*** Opening of TASK INPUT ***

Lemma account_of_set_ne w a b acc :
  a <> b -> account_of (set_account w a acc) b = account_of w b.
Proof. apply find_or_insert_ne. Qed.

Lemma account_of_set_ledger w c s a : account_of (set_ledger w c s) a = account_of w a.
Proof. reflexivity. Qed.

Lemma empty_account_wf s : account_wf s empty_account.
Proof. split; reflexivity. Qed.

Lemma world_wf_account w a : world_wf w -> account_wf (w_fhe w) (account_of w a).
Proof.
  intros [Hacc _]. unfold account_of, find_or.
  destruct (w_accounts w !! a) as [acc|] eqn:Ha; simpl; [exact (Hacc a acc Ha)|].
  apply empty_account_wf.
Qed.

Lemma account_wf_ext s s' acc : Fhe.fhe_ext s s' -> account_wf s acc -> account_wf s' acc.
Proof. intros Hx [Hs Hp]. split; eauto using Fhe.fhe_ext_valid. Qed.

Lemma world_wf_set_account w a acc :
  world_wf w -> account_wf (w_fhe w) acc -> world_wf (set_account w a acc).
Proof. intros [Hacc Hc] Ha. split; [by apply map_Forall_insert_2 | exact Hc]. Qed.

Lemma world_wf_set_ledger w c s :
  world_wf w -> Fhe.fhe_ext (w_fhe w) s -> Coin.coin_wf s c -> world_wf (set_ledger w c s).
Proof.
  intros [Hacc _] Hx Hc. split; [|exact Hc].
  intros a acc Ha. eapply account_wf_ext; [exact Hx | exact (Hacc a acc Ha)].
Qed.

Lemma world_wf_set_eth w e : world_wf w -> world_wf (set_eth w e).
Proof. done. Qed.

Lemma coin_wf_ext s s' c : Fhe.fhe_ext s s' -> Coin.coin_wf s c -> Coin.coin_wf s' c.
Proof. intros Hx Hc a h Hh. exact (Fhe.fhe_ext_valid _ _ _ Hx (Hc a h Hh)). Qed.

Lemma accrue_cipher_spec acc now s :
  account_wf s acc ->
  let '(h, s') := accrue_cipher acc now s in
  Fhe.fhe_ext s s' /\ Fhe.valid s' h = true /\
  Fhe.fhe_decrypt s' h = accrual_u64 (Fhe.fhe_decrypt s (acc_stake acc)) (now - acc_last acc).
Proof.
  intros _. unfold accrue_cipher, Fhe.mul, Fhe.div. fresh_steps.
  split_and!; [by etransitivity | done |].
  rewrite Hd0, Hd. apply wrap64_small, accrual_u64_range.
Qed.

*** Close of TASK INPUT ***

▸ TASK STATEMENT
Every entry above should be retyped exactly as shown.

▸ WRITTEN RESPONSE
Lemma account_of_set_ne w a b acc :
  a <> b -> account_of (set_account w a acc) b = account_of w b.
Proof. apply find_or_insert_ne. Qed.

Lemma account_of_set_ledger w c s a : account_of (set_ledger w c s) a = account_of w a.
Proof. reflexivity. Qed.

Lemma empty_account_wf s : account_wf s empty_account.
Proof. split; reflexivity. Qed.

Lemma world_wf_account w a : world_wf w -> account_wf (w_fhe w) (account_of w a).
Proof.
  intros [Hacc _]. unfold account_of, find_or.
  destruct (w_accounts w !! a) as [acc|] eqn:Ha; simpl; [exact (Hacc a acc Ha)|].
  apply empty_account_wf.
Qed.

Lemma account_wf_ext s s' acc : Fhe.fhe_ext s s' -> account_wf s acc -> account_wf s' acc.
Proof. intros Hx [Hs Hp]. split; eauto using Fhe.fhe_ext_valid. Qed.

Lemma world_wf_set_account w a acc :
  world_wf w -> account_wf (w_fhe w) acc -> world_wf (set_account w a acc).
Proof. intros [Hacc Hc] Ha. split; [by apply map_Forall_insert_2 | exact Hc]. Qed.

Lemma world_wf_set_ledger w c s :
  world_wf w -> Fhe.fhe_ext (w_fhe w) s -> Coin.coin_wf s c -> world_wf (set_ledger w c s).
Proof.
  intros [Hacc _] Hx Hc. split; [|exact Hc].
  intros a acc Ha. eapply account_wf_ext; [exact Hx | exact (Hacc a acc Ha)].
Qed.

Lemma world_wf_set_eth w e : world_wf w -> world_wf (set_eth w e).
Proof. done. Qed.

Lemma coin_wf_ext s s' c : Fhe.fhe_ext s s' -> Coin.coin_wf s c -> Coin.coin_wf s' c.
Proof. intros Hx Hc a h Hh. exact (Fhe.fhe_ext_valid _ _ _ Hx (Hc a h Hh)). Qed.

Lemma accrue_cipher_spec acc now s :
  account_wf s acc ->
  let '(h, s') := accrue_cipher acc now s in
  Fhe.fhe_ext s s' /\ Fhe.valid s' h = true /\
  Fhe.fhe_decrypt s' h = accrual_u64 (Fhe.fhe_decrypt s (acc_stake acc)) (now - acc_last acc).
Proof.
  intros _. unfold accrue_cipher, Fhe.mul, Fhe.div. fresh_steps.
  split_and!; [by etransitivity | done |].
  rewrite Hd0, Hd. apply wrap64_small, accrual_u64_range.
Qed.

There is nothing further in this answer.